Hingga pertengahan tahun 2021, Unit Pelayanan Perempuan dan Anak Subdit 4 Renakta Ditreskrimum Polda Kalsel menangani 147 kasus terdiri dari 68 kasus kekerasan terhadap perempuan dan 79 kasus anak.
Di tahun sebelumnya, ada 214 kasus yang ditangani, terdiri dari kekerasan terhadap perempuan 94 kasus dan terhadap anak 120 kasus.

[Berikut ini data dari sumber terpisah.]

Definition removed_obj (f : fdevent) : fdevent :=
  mkFde (fd f) (force_eof f) 0 0 (func f) (arg f).
Definition removed_active (p : Z) (f : fdevent) (m : Z) (k : kern) (w : fdw) : fdw :=
  mkFdw k (<[p := removed_obj f]> (fdes w)) (<[Z.to_nat (fd f) := 0]> (fd_table w))
    (read_fds w ∖ {[fd f]}) (write_fds w ∖ {[fd f]}) (error_fds w ∖ {[fd f]}) (m + 1)
    (if pending f then filter (λ q, q ≠ p) (list_pending w) else list_pending w)
    (SHELL_EXIT_NOTIFY_FD w) (next_loc w).

Lemma removed_watched p f m k w : fd_inv w → fdes w !! p = Some f → active f = true →
  ∀ (s : gset Z) bit, (∀ x, x ∈ s ↔ watched w x bit) → bit = FDE_READ ∨ bit = FDE_WRITE ∨ bit = FDE_ERROR →
  ∀ x, x ∈ s ∖ {[fd f]} ↔ watched (removed_active p f m k w) x bit.
Proof.
  intros Hi Hf Ha s bit Hs Hbit x. rewrite elem_of_difference, elem_of_singleton, Hs. unfold watched; cbn.
  split.
  - intros [(q & g & Hg & Hga & Hgx & Hgb) Hx]. exists q, g.
    rewrite lookup_insert_ne by (intros ->; congruence). done.
  - intros (q & g & Hg & Hga & Hgx & Hgb). apply lookup_insert_Some in Hg as [[<- <-]|[Hne Hg]]; [done|].
    split; [eauto 10|]. intros ->. destruct Hne. symmetry. eapply (active_inj w q p); eauto.
Qed.
Lemma removed_queue p f w : fd_inv w → fdes w !! p = Some f →
  ∀ q, q ∈ (if pending f then filter (λ q, q ≠ p) (list_pending w) else list_pending w)
    ↔ q ≠ p ∧ q ∈ list_pending w.
Proof.
  intros Hi Hf q. destruct (pending f) eqn:Hpf; [by rewrite list_elem_of_filter|].
  split; [|tauto]. intros Hin. split; [|done]. intros ->.
  apply (fi_queue w Hi) in Hin as (g & Hg & ?). congruence.
Qed.
Lemma removed_active_inv p f m k w :
  fd_inv w → fdes w !! p = Some f → active f = true →
  0 ≤ m < select_n w → (∀ j, j < select_n w → registered w j → j ≤ m) →
  fd_inv (removed_active p f m k w).
Proof.
  intros Hi Hf Ha Hm Hj.
  destruct (fi_active w Hi p f Hf Ha) as (Hp0 & Hfr & Hfs & Hft).
  assert (Hlen : (Z.to_nat (fd f) < length (fd_table w))%nat) by by apply lookup_lt_Some in Hft.
  assert (Hw := removed_watched p f m k w Hi Hf Ha).
  assert (Hoth : ∀ q g, <[p := removed_obj f]> (fdes w) !! q = Some g → active g = true →
    q ≠ p ∧ fdes w !! q = Some g ∧ fd g ≠ fd f).
  { intros q g Hg Hga. destruct (decide (q = p)) as [->|Hne].
    { rewrite lookup_insert_eq in Hg. by injection Hg as <-. }
    rewrite lookup_insert_ne in Hg by done. split_and!; try done. intros Heq. destruct Hne.
    eapply (active_inj w q p); eauto. }
  assert (Hq := removed_queue p f w Hi Hf).
  split; cbn.
  - destruct (fi_len w Hi) as [He|He]; [by rewrite He in Hft|right].
    unfold fd_table_max in *. cbn. by rewrite length_insert.
  - intros i q Hq' Hq0. destruct (decide (i = Z.to_nat (fd f))) as [->|Hne].
    { rewrite list_lookup_insert_eq in Hq' by done. congruence. }
    rewrite list_lookup_insert_ne in Hq' by done.
    destruct (fi_table w Hi i q Hq' Hq0) as (g & Hg & Hgi & Hga). exists g.
    rewrite lookup_insert_ne; [done|]. intros <-. simplify_eq. lia.
  - intros q g Hg Hga. destruct (Hoth q g Hg Hga) as (Hne & Hg' & Hnd).
    destruct (fi_active w Hi q g Hg' Hga) as (? & ? & ? & Ht).
    split_and!; try done; [lia|lia| |].
    + enough (fd g ≤ m) by lia. apply Hj; [lia|]. split; [lia|eauto].
    + rewrite list_lookup_insert_ne; [done|]. lia.
  - pose proof (fi_select w Hi) as Hsn. unfold fd_table_max in *. cbn. rewrite length_insert. lia.
  - apply Hw; [apply Hi|auto].
  - apply Hw; [apply Hi|auto].
  - apply Hw; [apply Hi|auto].
  - destruct (pending f); [apply list.NoDup_filter|]; apply Hi.
  - intros q. rewrite Hq. destruct (decide (q = p)) as [->|Hne].
    + rewrite lookup_insert_eq. split; [tauto|]. by intros (g & [= <-] & ?).
    + rewrite lookup_insert_ne, (fi_queue w Hi) by done. tauto.
  - by apply (insert_objects (λ g, pending g = true → active g = true)); [|apply (fi_pending w Hi)].
  - by apply (insert_objects (λ g, events g ≠ 0 ↔ pending g = true)); [|apply (fi_events w Hi)].
Qed.

(** the operations on an active object, in order *)
Lemma remove_active_run w p f :
  fd_inv w → fdes w !! p = Some f → active f = true →
  ∃ m k', 0 ≤ m < select_n w ∧ (∀ j, j < select_n w → registered w j → j ≤ m) ∧
    (bind (when (pending f) (fdevent_plist_remove p)) (λ _,
     bind (when true (fdevent_disconnect p;;; fdevent_unregister p)) (λ _,
     bind (fde_put p (set_state 0)) (λ _, fde_put p (set_events 0))))) w
    = Ok tt (removed_active p f m k' w).
Proof.
  intros Hi Hf Ha. destruct (fi_active w Hi p f Hf Ha) as (Hp0 & Hfr & Hfs & Hft).
  pose proof (fi_select w Hi) as Hsn.
  set (l := if pending f then filter (λ q, q ≠ p) (list_pending w) else list_pending w).
  assert (H1 : when (pending f) (fdevent_plist_remove p) w = Ok tt (upd_pending l w)).
  { unfold l, when. destruct (pending f) eqn:Hp; [|by destruct w].
    unfold fdevent_plist_remove. rewrite bool_decide_eq_true_2; [done|].
    apply (fi_queue w Hi). eauto. }
  rewrite (bind_ok _ _ _ _ _ H1). cbn beta. cbn [when].
  unfold fdevent_disconnect. rewrite ?bind_assoc.
  erewrite bind_ok by by apply fde_at_ok. cbn beta. rewrite ?bind_assoc.
  erewrite bind_ok by by apply fd_set_check_ok. cbn beta. rewrite ?bind_assoc.
  erewrite bind_ok by done. cbn beta. rewrite ?bind_assoc. erewrite bind_ok by done. cbn beta.
  set (w2 := upd_sets _ _ _ _).
  destruct (last_registered_spec (Z.to_nat (select_n w)) 0 0 w2) as (m & Hm & Hr & Hj);
    [exact (proj2 Hsn)|lia|cbn; lia|].
  exists m. rewrite ?bind_assoc. change (select_n w2) with (select_n w).
  rewrite (bind_ok _ _ _ _ _ Hm). cbn beta. rewrite ?bind_assoc. erewrite bind_ok by done. cbn beta.
  unfold fdevent_unregister. rewrite ?bind_assoc.
  erewrite bind_ok by by apply fde_at_ok. cbn beta. rewrite ?bind_assoc.
  erewrite bind_ok by done. cbn beta.
  change (fd_table_max (upd_select_n (m + 1) w2)) with (fd_table_max w).
  rewrite (proj2 (Z.ltb_ge (fd f) 0)), (proj2 (Z.leb_gt (fd_table_max w) (fd f))) by lia.
  cbn [orb]. rewrite ?bind_assoc.
  erewrite bind_ok by (by apply fd_table_at_ok; [lia|exact Hft]). cbn beta.
  rewrite Z.eqb_refl. cbn [negb]. rewrite ?bind_assoc. erewrite bind_ok by done. cbn beta.
  set (w3 := upd_table _ _).
  assert (∃ k', when (negb (has (state f) FDE_DONT_CLOSE)) (K (adb_close (fd f))) w3
    = Ok tt (upd_kern k' w3)) as [k' Hk].
  { destruct (has (state f) FDE_DONT_CLOSE); cbn; [exists (w_kern w3)|]; eauto. }
  exists k'. split; [lia|]. split.
  { intros j Hjs Hreg. apply Hj; [|exact Hreg|lia]. destruct Hreg as [? _]. lia. }
  rewrite ?bind_assoc, (bind_ok _ _ _ _ _ Hk). cbn beta.
  erewrite bind_ok by (apply fde_put_ok; exact Hf). cbn beta.
  erewrite fde_put_ok by (cbn; apply lookup_insert_eq).
  unfold removed_active, upd_fdes, w3; cbn. by rewrite insert_insert_eq.
Qed.

Lemma fdevent_remove_spec w p f :
  fd_inv w → fdes w !! p = Some f →
  ∃ w', fdevent_remove p w = Ok tt w' ∧ fd_inv w' ∧ fdes w' = <[p := removed_obj f]> (fdes w)
    ∧ (∀ q, q ∈ list_pending w' ↔ q ≠ p ∧ q ∈ list_pending w)
    ∧ (active f = true → ¬ registered w' (fd f)).
Proof.
  intros Hi Hf. unfold fdevent_remove. fde_step. fold (pending f) (active f).
  destruct (active f) eqn:Ha.
  - destruct (remove_active_run w p f Hi Hf Ha) as (m & k' & Hm & Hj & Hrun).
    exists (removed_active p f m k' w). split; [exact Hrun|].
    split; [by apply removed_active_inv|]. split; [done|]. split.
    + intros q. cbn. destruct (pending f) eqn:Hp; [by rewrite list_elem_of_filter|].
      split; [|tauto]. intros Hin. split; [|done]. intros ->.
      apply (fi_queue w Hi) in Hin as (g & Hg & ?). congruence.
    + intros _ (_ & q & Hq & Hq0). cbn in Hq.
      destruct (fi_active w Hi p f Hf Ha) as (_ & _ & _ & Hft). apply lookup_lt_Some in Hft.
      rewrite list_lookup_insert_eq in Hq by done. congruence.
  - assert (Hp : pending f = false).
    { destruct (pending f) eqn:Hp; [|done]. apply (fi_pending w Hi p f Hf) in Hp. congruence. }
    rewrite Hp. cbn [when]. erewrite bind_ok by done. erewrite bind_ok by done. cbn beta.
    fde_step. erewrite fde_put_ok by (cbn; apply lookup_insert_eq).
    eexists. split; [reflexivity|].
    assert (Hnq : p ∉ list_pending w).
    { intros (g & Hg & ?)%(fi_queue w Hi). congruence. }
    split_and!; [|cbn; by rewrite insert_insert_eq| |done].
    + replace (upd_fdes _ _) with (change p (removed_obj f) (read_fds w) (write_fds w) (error_fds w)
        (list_pending w) w) by (unfold change, upd_fdes; cbn; by rewrite insert_insert_eq).
      apply (change_inv w p f); try done; try apply Hi.
    + intros q. cbn. split; [|tauto]. intros Hq. split; [|done]. by intros ->.
Qed.

(** ** Taking the next pending object *)

Definition next_call : M fdw (option fd_call) :=
  do p <- fdevent_plist_dequeue;
  if p =? 0 then ret None else take_events p.

Definition taken_obj (f : fdevent) : fdevent :=
  mkFde (fd f) (force_eof f) (Z.land (state f) (Z.lnot FDE_PENDING)) 0 (func f) (arg f).

Lemma next_call_spec w p l f : fd_inv w → list_pending w = p :: l → fdes w !! p = Some f →
  ∃ w', next_call w = Ok (Some (mkCall (func f) (fd f) (events f) (arg f))) w' ∧ fd_inv w'
    ∧ list_pending w' = l ∧ fdes w' = <[p := taken_obj f]> (fdes w) ∧ events f ≠ 0.
Proof.
  intros Hi Hl Hf.
  assert (Hp : pending f = true).
  { assert (Hin : p ∈ list_pending w) by (rewrite Hl; set_solver).
    apply (fi_queue w Hi) in Hin as (g & Hg & ?). congruence. }
  pose proof (fi_pending w Hi p f Hf Hp) as Ha.
  destruct (fi_active w Hi p f Hf Ha) as (Hp0 & _).
  exists (change p (taken_obj f) (read_fds w) (write_fds w) (error_fds w) l w). split_and!.
  - unfold next_call, fdevent_plist_dequeue, bind at 1. rewrite Hl.
    rewrite (proj2 (Z.eqb_neq p 0)) by done. unfold take_events.
    erewrite bind_ok by by apply fde_at_ok. cbn beta.
    erewrite bind_ok by by apply fde_put_ok. cbn beta. fold (pending f). rewrite Hp. cbn [negb].
    fde_step. fde_step. unfold ret, change, upd_fdes; cbn. by rewrite insert_insert_eq.
  - assert (Hact : active (taken_obj f) = active f) by (unfold active; cbn; by bits).
    assert (Hpe : pending (taken_obj f) = false) by (unfold pending; cbn; by bits).
    pose proof (fi_nodup w Hi) as Hnd. rewrite Hl in Hnd. apply list.NoDup_cons in Hnd as [Hpl Hnd].
    apply (change_inv w p f); try done.
    1-3: eapply set_agrees_same; eauto; [cbn; by bits|apply Hi].
    + intros q Hq. rewrite Hl. set_solver.
    + rewrite Hpe. split; [intros ?; contradiction|done].
    + by rewrite Hpe.
    + cbn. rewrite Hpe. done.
  - done.
  - done.
  - by apply (fi_events w Hi p f Hf).
Qed.

(** ** Sequences of operations *)

Inductive fd_op :=
| OpInstall (p d : Z) (fn : fd_func) (a : Z)
| OpRemove (p : Z)
| OpSet (p ev : Z)
| OpAdd (p ev : Z)
| OpDel (p ev : Z)
| OpProcess
| OpNext.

Dari tindak pidana yang terjadi, mayoritas KDRT yaitu sebanyak 32 kasus. Diakui Rifa'i, KDRT dipicu persoalan ekonomi dampak dari pandemi antara suami terhadap istri. "Kasus suami istri ini kebanyakan berakhir dengan perceraian karena tidak ada jalan damai," bebernya.
Ada juga KDRT dengan pelaku orangtua terhadap anaknya. Terhadap hal ini, Polisi berupaya memediasi agar hubungan keluarga kembali harmonis.
"Namun orangtua sebagai pelaku juga membuat surat pernyataan agar tidak mengulangi perbuatannya. Jika sampai terulang, tindakan lebih tegas berupa pidana siap diberikan," ucap Rifa'i.
Kasus kekerasan terhadap anak didominasi pencabulan dan perkosaan masing-masing 19 kasus, diikuti persetubuhan 18 kasus, penganiayaan 14 kasus, pelarian anak enam kasus, pengeroyokan dua kasus dan perbuatan tidak menyenangkan satu kasus.